(636e) ssDNA Nanotubes for Targeted Delivery of Doxorubicin to Triple Negative Breast Cancer Cells

With its lack of commonly targeted receptors, triple negative breast cancer (TNBC) is notoriously aggressive and difficult to treat. To address this problem, self-assembling single stranded DNA (ssDNA)-amphiphile nanotubes were used as a targeted delivery vehicle for doxorubicin (DOX) to TNBC cells. The ssDNA-amphiphiles were synthesized from a 10 nucleotide sequence attached to a dialkyl C₁₆ tail via a C₁₂ alkyl spacer, and have been previously shown to self-assemble into spherical micelles and nanotubes.

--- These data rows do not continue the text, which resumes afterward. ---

(** The later steps of the observation keep it honest. *)
Lemma final_honest g p o o2 l :
  honest o → observe_lineage g p (with_notReady o g) = (o2, l) → honest (with_lineage o2 l).
Proof.
  intros Ho Hl.
  assert (Hnr : honest (with_notReady o g)).
  { unfold with_notReady. repeat case_match; auto. by apply honest_failure. }
  unfold observe_lineage in Hl.
  assert (honest o2 ∧ ∀ s, s ∈ l → ∃ i, s = input_status g p i) as [Ho2 Hs].
  { destruct (_ <=? _)%Z; [|injection Hl as <- <-; split; [done|by intros ? ?%elem_of_nil]].
    destruct (lineage_loop _ _ _ _ _ _) as [o1 l1] eqn:Hloop. injection Hl as <- <-.
    destruct (lineage_loop_spec _ _ _ _ _ _ _ _ Hloop) as [(-> & Hr & He)|(-> & -> & _)]; [done|..].
    - split; [|by intros ? ?%elem_of_nil]. destruct o1 as [why text err]. simpl in *. subst.
      by apply honest_failure.
    - split; [done|]. intros s Hs%sort_slice_elem. apply list_elem_of_fmap in Hs as (i & -> & _). eauto. }
  unfold with_lineage. case_bool_decide; [|done].
  destruct (find_first _ _) as [s|] eqn:Hf; [|done].
  apply find_first_elem in Hf as [Hin _]. destruct (Hs s Hin) as [i ->].
  apply honest_failure; [apply input_status_reason|apply input_status_not_retryable].
Qed.

Lemma n_inputs_bound g k : wf g → k ∈ visited g → (n_inputs g k ≤ maxCompositionEdges)%Z.
Proof.
  intros Hw Hk. pose proof (wf_edges g Hw). pose proof (wf_edges_bound g Hw).
  assert (total (n_inputs g) {[k]} ≤ total (n_inputs g) (visited g ∪ visiting g))%Z as Ht.
  { apply total_mono; [|set_solver]. intros j. unfold n_inputs, len. case_match; lia. }
  rewrite <- (union_empty_r_L {[k]}), total_insert, total_empty in Ht by set_solver. lia.
Qed.

(** What a published success stands on: a clean walk with every producer ready, and the sorted
    statuses of all inputs within the budget. *)
Lemma composition_published `{!ConditionLaws} client flag ctx p w err p' w' c :
  reader_keyed client →
  observeComposition client flag ctx p w = ((err, p'), w') →
  FindStatusCondition (Conditions (Status p')) ConditionCompositionReady = Some c →
  cond_Status c = ConditionTrue →
  ∃ ctx' w1 g w2, observation_run client flag ctx p w ctx' w1 no_observation g w2 ∧
    notReady g = None ∧ err = None ∧ cond_ObservedGeneration c = Generation (Meta p) ∧
    Status_Inputs (Status p') =
      sort_slice (less_by IS_Name) (map (input_status g p) (Inputs (Spec p))) ∧
    (∀ s, s ∈ Status_Inputs (Status p') → IS_Ready s = true).
Proof.
  intros Hr Hobs Hc Hst. set (p0 := set_Status_Inputs [] p).
  destruct (observeComposition_cases _ _ _ _ _ _ _ _ Hobs)
    as [(Hoff & -> & ->)|[(w1 & o & Hoff & -> & Hne & Ho & Hset)
       |(ctx' & w1 & o & g & w2 & o2 & l & Hne & Hrun & Hl & Herr & Hset)]].
  { simpl in Hc. by rewrite find_remove_eq in Hc. }
  all: destruct (setCompositionCondition_found _ _ _ _ _ _ Hset Hc) as (_ & Hs & Hgen & _);
    rewrite Hst in Hs; symmetry in Hs; apply composition_condition_true in Hs; try (by rewrite Hs in Ho).
  destruct Hrun as (w0 & Hon & Htime & Hwalk).
  fold p0 in Hwalk, Hl, Hset. apply setCompositionCondition_inv in Hset as (now & ->).
  destruct (with_lineage_ok o2 l) as [Heq Hready]; [|done|].
  { intros s Hin. destruct (observe_lineage_spec _ _ _ _ _ Hl) as [[-> _]|[(_ & -> & _)|(_ & -> & _)]];
      [by apply elem_of_nil in Hin..|].
    apply sort_slice_elem, list_elem_of_fmap in Hin as (i & -> & _). apply input_status_reason. }
  rewrite Heq in Hs, Herr.
  destruct (observe_lineage_spec _ _ _ _ _ Hl) as [[_ Hlim]|Hl']; [congruence|].
  assert (o2 = with_notReady o g) as Ho2 by (by destruct Hl' as [(-> & _)|(-> & _)]).
  rewrite Ho2 in Hs. destruct (with_notReady_ok o g Hs) as [Ho Hnr].
  destruct (walk_root_accepted _ _ _ _ _ _ _ Hr Hwalk Ho) as (Hw & Hp & Hk & _).
  pose proof (n_inputs_bound g _ Hw Hk) as Hb. unfold n_inputs in Hb. rewrite Hp in Hb.
  destruct Hl' as [(_ & _ & Hover)|(_ & Hlist & _)]; [lia|].
  assert (o = no_observation) as ->.
  { by apply (walk_root_honest _ _ _ _ _ _ _ Hwalk). }
  exists ctx', w1, g, w2. split_and!; auto; [by exists w0|].
  rewrite Herr, Ho2. unfold with_notReady. by rewrite Hnr.
Qed.
(** The lineage of a product depends only on its direct producers. *)
Lemma input_status_snapshot snap g p input q :
  products g !! ref_key (resolvedReference p (Input_ProductRef input)) = Some q →
  snap !! ref_key (resolvedReference p (Input_ProductRef input)) = Some q →
  input_status g p input = input_status (snapshot_graph snap) p input.
Proof. intros Hg Hs. unfold input_status. simpl. by rewrite Hg, Hs. Qed.

(** A sound, ready snapshot makes every step of the observation clean. *)
Lemma complete_walk snap rank client ctx p w :
  snapshot_ok snap rank → serves snap client ctx → reader_keyed client →
  snap !! ObjectKeyFromObject p = Some p →
  (∀ k q, snap !! k = Some q → k ≠ ObjectKeyFromObject p → producerReady q = true) →
  ∃ g w', walk_root client ctx p w = ((no_observation, g), w') ∧ notReady g = None ∧
    map (input_status g p) (Inputs (Spec p)) =
    map (input_status (snapshot_graph snap) p) (Inputs (Spec p)) ∧
    (len (Inputs (Spec p)) ≤ maxCompositionEdges)%Z ∧
    ∀ i, i ∈ Inputs (Spec p) → IS_Ready (input_status g p i) = true.
Proof.
  intros Hs Hsv Hr Hp Hready.
  pose proof (walk_root_complete snap rank client ctx p w Hs Hsv Hr Hp) as Hc.
  destruct (walk_root client ctx p w) as [[o g] w'] eqn:Hwalk. destruct Hc as [Ho Hi].
  destruct (walk_root_accepted _ _ _ _ _ _ _ Hr Hwalk Ho) as (Hw & Hgp & Hk & _).
  assert (Hnr : notReady g = None).
  { destruct (notReady g) as [k|] eqn:Hn; [|done].
    destruct (wf_notReady g Hw k Hn) as (q & Hq & Hqr). pose proof (in_notReady _ _ _ _ Hi k Hn).
    assert (producerReady q = true); [|congruence]. eapply (Hready k).
    - eapply lookup_weaken; [exact Hq|apply Hi].
    - intros ->. lia. }
  destruct (wf_visited g Hw _ Hk) as (p1 & Hp1 & Hin). simplify_eq.
  exists g, w'. split_and!; auto.
  - by rewrite (proj1 (walk_root_honest _ _ _ _ _ _ _ Hwalk) Ho).
  - apply map_ext_in. intros i Hii%list_elem_of_In. destruct (Hin i Hii) as (_ & _ & (q & Hq & _) & _).
    eapply input_status_snapshot; [exact Hq|]. eapply lookup_weaken; [exact Hq|apply Hi].
  - pose proof (n_inputs_bound g _ Hw Hk) as Hb. unfold n_inputs in Hb. by rewrite Hgp in Hb.
  - intros i Hii. apply input_status_ready.
    destruct (Hin i Hii) as (Hns & _ & (q & Hq & Hcq & Hrq) & _). split; [done|]. eauto 10.
Qed.
End Observe.

(** ** Versions *)

Section Versions.
Context `{V : VersionApi} `{!VersionLaws}.

Lemma compatibleVersion_inv a b :
  compatibleVersion a b = true → ∃ v m, ParseSemantic a = Some v ∧ ParseSemantic b = Some m ∧
    Major v = Major m ∧ AtLeast v m = true ∧ (Major v = 0%Z → a = b).
Proof.
  unfold compatibleVersion. destruct (_ || _) eqn:Hs; [done|].
  destruct (ParseSemantic a) as [v|] eqn:Ha; [|done].
  destruct (ParseSemantic b) as [m|] eqn:Hb; [|done].
  case_bool_decide as Hm; simpl; [|done]. case_bool_decide as H0.
  - intros Hab. go_bool. subst. assert (v = m) as -> by congruence.
    exists m, m. split_and!; auto. apply AtLeast_refl.
  - intros Hat. exists v, m. by split_and!.
Qed.

Lemma compatibleVersion_stable a b :
  compatibleVersion a b = true →
  MatchString stableContractVersion a = true ∧ MatchString stableContractVersion b = true.
Proof.
  unfold compatibleVersion.
  destruct (MatchString stableContractVersion a), (MatchString stableContractVersion b); done.
Qed.

Lemma compatibleVersion_trans a b c :
  compatibleVersion a b = true → compatibleVersion b c = true → compatibleVersion a c = true.
Proof.
  intros Hab Hbc. destruct (compatibleVersion_inv a b Hab) as (v & m & Ha & Hb & HM & Hat & H0).
  destruct (compatibleVersion_inv b c Hbc) as (m' & n & Hb' & Hc & HM' & Hat' & H0'). simplify_eq.
  apply compatibleVersion_stable in Hab as [Sa _]. apply compatibleVersion_stable in Hbc as [_ Sc].
  unfold compatibleVersion. rewrite Ha, Hc, Sa, Sc. simpl.
  rewrite HM, HM'. rewrite bool_decide_true by done. simpl. case_bool_decide as Hz.
  - rewrite H0, H0' by congruence. by apply bool_decide_true.
  - by eapply AtLeast_trans.
Qed.
End Versions.

(** ** Properties of the graph walk *)

Section Properties.
Context `{E : Env} `{C : ConditionApi} `{!ConditionLaws} `{V : VersionApi} `{F : GoFmt}.

(** C1: soundness of a published success.  When [observeComposition] leaves the condition
    CompositionReady with status True, it returned no error, the condition carries the product's
    current generation, and the walk it made, with the flag on and under its deadline, ended with no
    reason.  The products it decided on are the observed product and the answers its client gave
    during that walk, one read per key.  Among them everything reachable from the product through
    declared inputs was read, lies in the product's namespace, has every declared input served by a
    producer that was read and is compatible and currently ready, and lies on no cycle.  The published
    inputs are exactly the product's declared inputs, all ready. *)
Theorem composition_ready_sound client flag ctx p w err p' w' c :
  reader_keyed client →
  observeComposition client flag ctx p w = ((err, p'), w') →
  FindStatusCondition (Conditions (Status p')) ConditionCompositionReady = Some c →
  cond_Status c = ConditionTrue →
  err = None ∧ cond_ObservedGeneration c = Generation (Meta p) ∧
  ∃ ctx' w1 g w2 log,
    observation_run client flag ctx p w ctx' w1 no_observation g w2 ∧
    observed client ctx' (set_Status_Inputs [] p) w1 log g w2 ∧
    (∀ k, rtc (depends g) (ObjectKeyFromObject p) k →
       key_Namespace k = Namespace (Meta p) ∧ ¬ tc (depends g) k k ∧
       ∃ q, known (set_Status_Inputs [] p) log k q ∧ ObjectKeyFromObject q = k ∧
         ∀ input, input ∈ Inputs (Spec q) → ∃ r,
           known (set_Status_Inputs [] p) log (ref_key (resolvedReference q (Input_ProductRef input))) r ∧
           inputCompatibility input r = "" ∧ producerReady r = true) ∧
    Status_Inputs (Status p') ≡ₚ map (input_status g p) (Inputs (Spec p)) ∧
    ∀ s, s ∈ Status_Inputs (Status p') → IS_Ready s = true.
Proof.
  intros Hr Hobs Hc Hst.
  destruct (composition_published _ _ _ _ _ _ _ _ _ Hr Hobs Hc Hst)
    as (ctx' & w1 & g & w2 & Hrun & Hnr & -> & Hgen & Hl & Hready).
  pose proof Hrun as (w0 & _ & _ & Hwalk).
  destruct (walk_root_accepted _ _ _ _ _ _ _ Hr Hwalk eq_refl) as (Hw & Hp & Hk & _).
  destruct (walk_root_reads _ _ _ _ _ _ _ Hwalk) as (log & Hlog).
  change (ObjectKeyFromObject (set_Status_Inputs [] p)) with (ObjectKeyFromObject p) in *.
  split; [done|]. split; [done|]. exists ctx', w1, g, w2, log.
  split_and!; auto; [|by rewrite Hl, sort_slice_perm]. destruct Hlog as (_ & _ & Hknown).
  intros k Hrtc. pose proof (certified_rtc g _ k (wf_visited g Hw) Hk Hrtc) as Hkv.
  split_and!.
  - by rewrite (certified_rtc_namespace g _ k Hw Hk Hrtc).
  - intros Ht. destruct (certified_tc g k k (wf_visited g Hw) Hkv Ht). lia.
  - destruct (wf_visited g Hw k Hkv) as (q & Hq & Hin). exists q.
    split_and!; [by apply Hknown|by eapply wf_keyed|]. intros i Hi.
    destruct (Hin i Hi) as (_ & _ & (r & H1 & H2 & H3) & _). exists r. rewrite <- Hknown. auto.
Qed.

The efficacy of these two different geometries was explored, with the nanotube geometry proving advantageous as it demonstrated increased internalization of the ssDNA-amphiphiles. The ssDNA nanotubes were shown to internalize into four different TNBC cell lines, SUM159, MDA-MB-231, MDA-MB-468, and BT549, and the mechanism of cell internalization was explored for all cancer cells. Interestingly, the nanotubes showed minimal internalization in healthy Hs578Bst breast cells, suggesting an inherent targeting ability in the absence of a specific targeting ligand. Due to DOX’s ability to intercalate into DNA, our ssDNA nanotubes were used to deliver DOX to the TNBC cells. Compared to free DOX, DOX-intercalated tubes proved equally cytotoxic to TNBC cells. Thus, these ssDNA nanotubes are a promising delivery vehicle that could be used for targeted delivery of therapeutics to TNBC cells.